(Stored items from a collection)
(* ===== verification/Composer.v ===== *)
(** * The composer

    [infra/db/query/composer.go] (one root), [infra/db/query/composer_batch.go] (a batch
    of roots) and the trimming of [infra/db/query/embed_fields.go]: the document of a
    view, hydrated from the relational store with its external embeds on top.

    A view is what the composer reads of it ([ViewSource]).  The read model is a pair of
    finders over physical collections, the resolver a function from a collection's name
    to the physical one. *)

From S2P Require Import Prelude Naming Errors BaseEntity Criteria CriteriaSql Mongo Hydrate.
From stdpp Require Import base gmap strings list fin_maps.
From Stdlib Require Import ZArith Lia.

Open Scope string_scope.
Open Scope list_scope.
Open Scope go_scope.

(** ** Views *)

(** What trimming reads of the view a leg joins: the columns of its Go fields, the document
    fields of its top-level segments, its id column. *)
Record LegView := mkLegView { lv_name : string; lv_columns : gmap string string; lv_segments : gmap string string; lv_idColumn : string }.

(** [sl_table] is the table of an external leg's schema. *)
Record SourceLeg := mkSourceLeg { sl_view : option LegView; sl_table : string; sl_externalName : string; sl_fields : list string }.

Definition legCollection (leg : SourceLeg) : string :=
  match sl_view leg with Some v => lv_name v | None => sl_table leg end.

Record Embed := mkEmbedSource { eb_leg : SourceLeg; eb_many : bool; eb_joinCol : string; eb_orderBy : string }.

(** [cb_segment] is the segment of the native child. *)
Record ChildEmbed := mkChildEmbedSource { cb_segment : string; cb_leg : SourceLeg; cb_joinCol : string }.

Definition eb_field (e : Embed) : string := sl_externalName (eb_leg e).
Definition cb_field (ce : ChildEmbed) : string := sl_externalName (cb_leg ce).

(** [vw_roles]: the segment and the schema of each role of a SharedBaseView. *)
Record ViewSource := mkViewSource {
  vw_schema : RootSource;
  vw_deleteOnArchive : bool;
  vw_isSharedBaseView : bool;
  vw_roles : list (string * RootSource);
  vw_embeds : list Embed;
  vw_childEmbeds : list ChildEmbed
}.

Definition docRevisionField : string := "_revision".

(** ** Trimming ([embed_fields.go]) *)

(** [None]: no trimming. *)
Definition legFieldsColumnSet (leg : SourceLeg) : option (list string) :=
  match sl_view leg, sl_fields leg with
  | Some v, (_ :: _) as fields =>
      let columns := omap (fun f => match lv_columns v !! f with Some c => Some c | None => lv_segments v !! f end) fields in
      Some (columns ++ if String.eqb (lv_idColumn v) "" then [] else [lv_idColumn v])
  | _, _ => None
  end.

Definition embedTrimSet (e : Embed) : option (list string) :=
  set ← legFieldsColumnSet (eb_leg e);
  Some (set ++ (if eb_many e && negb (String.eqb (eb_joinCol e) "") then [eb_joinCol e] else [])
            ++ (if String.eqb (eb_orderBy e) "" then [] else [eb_orderBy e])).

Definition childEmbedTrimSet (ce : ChildEmbed) : option (list string) := legFieldsColumnSet (cb_leg ce).

Definition trimToFields (doc : Document) (allow : option (list string)) : Document :=
  match allow with
  | None => doc
  | Some set => filter (fun c => String.prefix "_" c.1 = true \/ c.1 ∈ set) doc
  end.

Definition trimDocsToFields (docs : list Document) (allow : option (list string)) : list Document :=
  (fun doc => trimToFields doc allow) <$> docs.

(** ** The composer *)

(** A value a finder is asked for may be any value of the document. *)
Record Store := mkStore {
  st_FindManyByField : string -> string -> GVal -> GoErr + list Document;
  st_FindManyByFieldIn : string -> string -> list GVal -> GoErr + list Document
}.

Record Composer (Arg : Type) := mkComposer {
  cp_eng : Engine Arg;
  cp_mongo : option Store;
  cp_active : string -> string
}.

Arguments cp_eng {Arg}.
Arguments cp_mongo {Arg}.
Arguments cp_active {Arg}.

Definition liftE {A} (r : GoErr + A) : HM A :=
  fun h => (h, match r with inr a => Ret a | inl e => Fail e end).

Fixpoint mapHM {A B} (f : A -> HM B) (l : list A) : HM (list B) :=
  match l with
  | [] => gret []
  | x :: rest => y <- f x;; ys <- mapHM f rest;; gret (y :: ys)
  end.

Definition rowDoc (row : Document) : gmap string GVal := (fun v => GPlain (SRaw v)) <$> row.
Definition roleDoc (row : Document) : gmap string SVal := SRaw <$> row.
Definition docValue (doc : Document) : GVal := GPlain (SRaw (MDoc doc)).
Definition nilValue : GVal := GPlain (SRaw MNull).

Section Compose.
Context {Arg : Type} (c : Composer Arg).

Abbreviation eng := (cp_eng c).
Abbreviation Doc := (gmap string GVal).

Definition requireStore : HM Store :=
  match cp_mongo c with
  | Some store => gret store
  | None => gfail (ELeaf "composer: view embed requires a MongoDB handle")
  end.

(** ** Embeds of one root *)

Definition fetchMongoEmbed (doc : Doc) (parentPK : string) (e : Embed) : HM Doc :=
  store <- requireStore;;
  let coll := cp_active c (legCollection (eb_leg e)) in
  if eb_many e then
    match keyValue doc parentPK with
    | None => gret doc
    | Some id =>
        docs <- liftE (st_FindManyByField store coll (eb_joinCol e) id);;
        r <- arrayOf (trimDocsToFields docs (embedTrimSet e));;
        gret (<[eb_field e := gv_arr r]> doc)
    end
  else
    match keyValue doc (eb_joinCol e) with
    | None => gret (<[eb_field e := nilValue]> doc)
    | Some fk =>
        docs <- liftE (st_FindManyByField store coll "_id" fk);;
        gret (<[eb_field e := match docs with
                              | [] => nilValue
                              | found :: _ => docValue (trimToFields found (embedTrimSet e))
                              end]> doc)
    end.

Your task: Taking the entries above, write out exactly each line from the one holding "From Stdlib Require Import ZArith Lia." to the one holding "fields of its", both included, and stop there.

The completed task:
From Stdlib Require Import ZArith Lia.

Open Scope string_scope.
Open Scope list_scope.
Open Scope go_scope.

(** ** Views *)

(** What trimming reads of the view a leg joins: the columns of its Go fields, the document
    fields of its top-level segments, its id column. *)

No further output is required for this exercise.